The data that you find in
economic textbooks is very neat and clean but the data as it actually arrives
in the market can be anything but neat and clean. We’re talking here not only about
the imperfections of economic data gathering, which relies heavily on statistical
sampling methods, but also about how the market interprets individual data
reports.
In “Reality Check: Expectationsversus Actual”, I introduce the idea of consensus expectations as one of the keys to understanding
how markets interpret economic news and data. In my following post, we will
look at important data-reporting conventions and how they can affect market
reactions. When currencies don’t react to the headlines of a data report as you
would expect, odds are that one of the following elements is responsible, and
you need to look more closely at the report to get the true picture.
Understanding and revising data history
Economic data reports don’t
originate in a vacuum - they have a history. Another popular market adage
expressing this thought is “One report
does not make a trend.” However, that saying is mostly directed at data
reports that come in far out of line with market estimates or vastly different
from recent readings in the data series. To be sure, the market will react
strongly when data comes in surprisingly better or worse than expected, but the
sustainability of the reaction will vary greatly depending on the
circumstances. If home sales are generally slowing, for instance, does a
one-month surge in home sales indicate that the trend is over, or was it a
one-off improvement due to good weather or a short-term drop in interest rates?

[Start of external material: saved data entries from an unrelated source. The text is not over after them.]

Lemma decodeEvent_not_Respond (facetEvent : Log.t) (fctMintRate : Z)
      (r : Response.t) :
  Index.decodeEvent facetEvent fctMintRate <> Respond r.
Proof.
  unfold Index.decodeEvent. intros H.
  apply bindF_Respond in H. destruct H as [H | (b & _ & H)];
    [now apply await_not_Respond in H|].
  apply bindF_Respond in H. destruct H as [H | (c & _ & H)];
    [now apply await_not_Respond in H|].
  destruct c as [|[|e0 [|e1 [|e2 [|e3 [|e4 [|e5 rest]]]]]]];
    try discriminate.
  apply bindF_Respond in H. destruct H as [H | (v & _ & H)];
    [now apply await_not_Respond in H|].
  apply bindF_Respond in H. destruct H as [H | (g & _ & H)];
    [now apply await_not_Respond in H|].
  apply bindF_Respond in H. destruct H as [H | (bs & _ & H)];
    [now apply await_not_Respond in H | discriminate].
Qed.

Lemma derive_error (l1PublicClient : PublicClient) (l1ChainId : JsNumber)
      (l1TransactionHash : string) (transaction : Transaction.t)
      (fctMintRate : Z) (r : Response.t) :
  Index.derive l1PublicClient l1ChainId l1TransactionHash transaction
               fctMintRate = Respond r ->
  r = errorResponse "No Facet event found in transaction" 400.
Proof.
  unfold Index.derive. destruct (Index.sentToInbox transaction).
  - unfold Index.directPath. intros H.
    apply bindF_Respond in H. destruct H as [H | (a & _ & H)];
      [now apply await_not_Respond in H|].
    apply bindF_Respond in H. destruct H as [H | (b & _ & H)];
      [now apply await_not_Respond in H | discriminate].
  - unfold Index.eventPath. intros H.
    apply bindF_Respond in H. destruct H as [H | (a & _ & H)];
      [now apply await_not_Respond in H|].
    destruct (Index.findFacetEvent a); [|now injection H as <-].
    now apply decodeEvent_not_Respond in H.
Qed.

(** Every answer of the handler has one of three shapes.  Status 200
    carries the content type and a body with the hash; status 400 and 500
    carry no header and a body with an error message; and status 404 is
    the answer [Transaction not found], given only when the request
    passed the checks and the L1 chain resolved the hash to no
    transaction. *)
Theorem fetch_answers (request : Request.t) (response : Response.t) :
  Index.fetch request = Some response ->
  (Response.status response = 200
   /\ Response.headers response = [("Content-Type", "application/json")]
   /\ exists facetTransactionHash,
       Response.body response
       = stringify "facetTransactionHash" facetTransactionHash)
  \/ (exists message status,
         response = errorResponse message status
         /\ (status = 400 \/ status = 500))
  \/ (response = errorResponse "Transaction not found" 404
      /\ exists l1TransactionHash l1ChainId,
          Index.validate request = Next (l1TransactionHash, l1ChainId)
          /\ getTransaction
               (createPublicClient
                  (if numberIs l1ChainId 1 then mainnet else sepolia))
               l1TransactionHash = Ok None).
Proof.
  unfold Index.fetch, tryCatch. intros F.
  destruct (Index.handler request) as [r|r|m|] eqn:H; try discriminate;
    injection F as F; subst response.
  - left. unfold Index.handler in H.
    next_inv H. destruct a as [hash n].
    next_inv H. destruct a as [[client tx] rate].
    next_inv H. unfold Index.respond in H. next_inv H.
    injection H as H. subst r. cbn. eauto.
  - right. unfold Index.handler in H.
    apply bindF_Respond in H. destruct H as [H | ([hash n] & V & H)].
    { apply validate_error in H. destruct H as [m ->]. left. eauto. }
    apply bindF_Respond in H.
    destruct H as [H | ([[client tx] rate] & _ & H)].
    { apply lookup_error in H. destruct H as [-> G]. right. eauto 6. }
    apply bindF_Respond in H. destruct H as [H | (d & _ & H)].
    { apply derive_error in H. subst r. left. eauto. }
    unfold Index.respond in H.
    apply bindF_Respond in H. destruct H as [H | (h & _ & H)];
      [now apply await_not_Respond in H | discriminate].
  - right. left. eauto.
Qed.



End Answers.

(** The demo request for a contract transaction with a Facet event. *)
Lemma fetch_answers_witness :
  (Response.status
     (Response.make 200 (stringify "facetTransactionHash" "0x02")
                    [("Content-Type", "application/json")]) = 200
   /\ Response.headers
        (Response.make 200 (stringify "facetTransactionHash" "0x02")
                       [("Content-Type", "application/json")])
      = [("Content-Type", "application/json")]
   /\ exists facetTransactionHash,
       Response.body
         (Response.make 200 (stringify "facetTransactionHash" "0x02")
                        [("Content-Type", "application/json")])
       = stringify "facetTransactionHash" facetTransactionHash)
  \/ (exists message status,
         Response.make 200 (stringify "facetTransactionHash" "0x02")
                       [("Content-Type", "application/json")]
         = errorResponse message status
         /\ (status = 400 \/ status = 500))
  \/ (Response.make 200 (stringify "facetTransactionHash" "0x02")
                    [("Content-Type", "application/json")]
      = errorResponse "Transaction not found" 404
      /\ exists l1TransactionHash l1ChainId,
          Index.validate (W := Demo.world) (Demo.request "0x02" "1")
          = Next (l1TransactionHash, l1ChainId)
          /\ getTransaction
               (createPublicClient (World := Demo.world)
                  (if numberIs l1ChainId 1 then mainnet else sepolia))
               l1TransactionHash = Ok None).
Proof.
  apply (fetch_answers (W := Demo.world) (Demo.request "0x02" "1")).
  reflexivity.
Defined.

When you’re looking at upcoming
economic data events, not only do you need to be aware of what’s expected, but
it also helps to know what, if any, trends are evident in the data series. The
more pronounced or lengthy the trend is, the more likely the reactions to
out-of-line economic reports will prove short lived. The more ambiguous or
fluid the recent data has been, the more likely the reaction to the new data
will be sustained.
The other important element to
keep in mind when interpreting incoming economic data is to see whether the
data from the prior period has been revised. Unfortunately, there is no rule
preventing earlier economic data from being changed. It’s just one of those odd
facts of life in financial markets that what the market thought it knew one day
(and actually traded for several weeks based on that understanding) can be
substantially changed later.
When prior-period data is
revised, the market will tend to net out the older, revised report with the
newly released data, essentially looking at the two reports together for what
they suggest about the data series. For example, if a current report comes out
worse than expected, and the prior report is revised lower as well, the two
together are likely to be interpreted as very disappointing. If a current report
comes out better than expected, but the prior period‘s revision is negative,
the positive reaction to the most recent report will tend to be restrained by
the downgrade to the earlier data.
As you can imagine, there are
many different ways and degrees in which current/revised data scenarios can
play out. A general rule is that the larger the revision to the prior report,
the more significance it will carry into the interpretation of the current
release. The key is to first be aware of prior-period revisions and to then
view them relative to the incoming data. In general, current data reports tend
to receive a higher weighting by the market if only because the data is the
freshest available, and markets are always looking ahead.
Getting to the core
A number of important economic
indicators are issued on a headline basis and a core basis. The headline reading is the complete result
of the indicator, while the core reading is the headline reading minus certain
categories or excluding certain items. Most inflation reports and measures of
consumer activity use this convention.
In the case of inflation reports,
many reporting agencies strip out or exclude highly volatile components, such
as food and energy. In the United States, for instance, the consumer price
index (CPI) is reported on a core basis excluding food and energy,
commonly cited as CPI ex-F&E.
(Whenever you see a data report “ex-something,” it‘s short for “excluding” that
something.) The rationale for ignoring those items is that they‘re prone to
market, seasonal, or weather-related disruptions. Energy prices, for example,
may spike higher on geopolitical concerns or disasters that disrupt refinery
output, like Hurricane Katrina in 2005. Food prices may change rapidly due to
drought, frost, infectious diseases, or blights. By excluding those items, the
core reading is believed to paint a more accurate picture of structural,
long-term price pressures, which is what monetary-policy makers are most
concerned with.
Looking at consumer activity
reports, the retail sales report in the United States is reported on a core
basis excluding autos (retail sales ex-autos), which are heavily influenced by
seasonal discounting and sales promotions, as well as being relatively
large-ticket items in relation to other retail expenditures. The durable goods
report is also issued on a core basis excluding transportation (durable goods
ex-transportation), which mostly reflects aircraft sales, which are also highly
variable on a month-to-month basis as well as being extremely big-ticket items
that can distort the overall data picture.
Markets tend to focus on the core
reading over the headline reading in most cases, especially where a known
preference for the core reading exists on the part of monetary-policy makers.
The result can be large discrepancies between headline data and the core
readings, such as headline retail sales falling 1 percent on a month-to-month
basis but rising 0.5 percent on a core ex-autos basis. Needless to say, market
reactions will be similarly disjointed, with an initial reaction based on the
headline reading frequently followed by a different reaction to the core.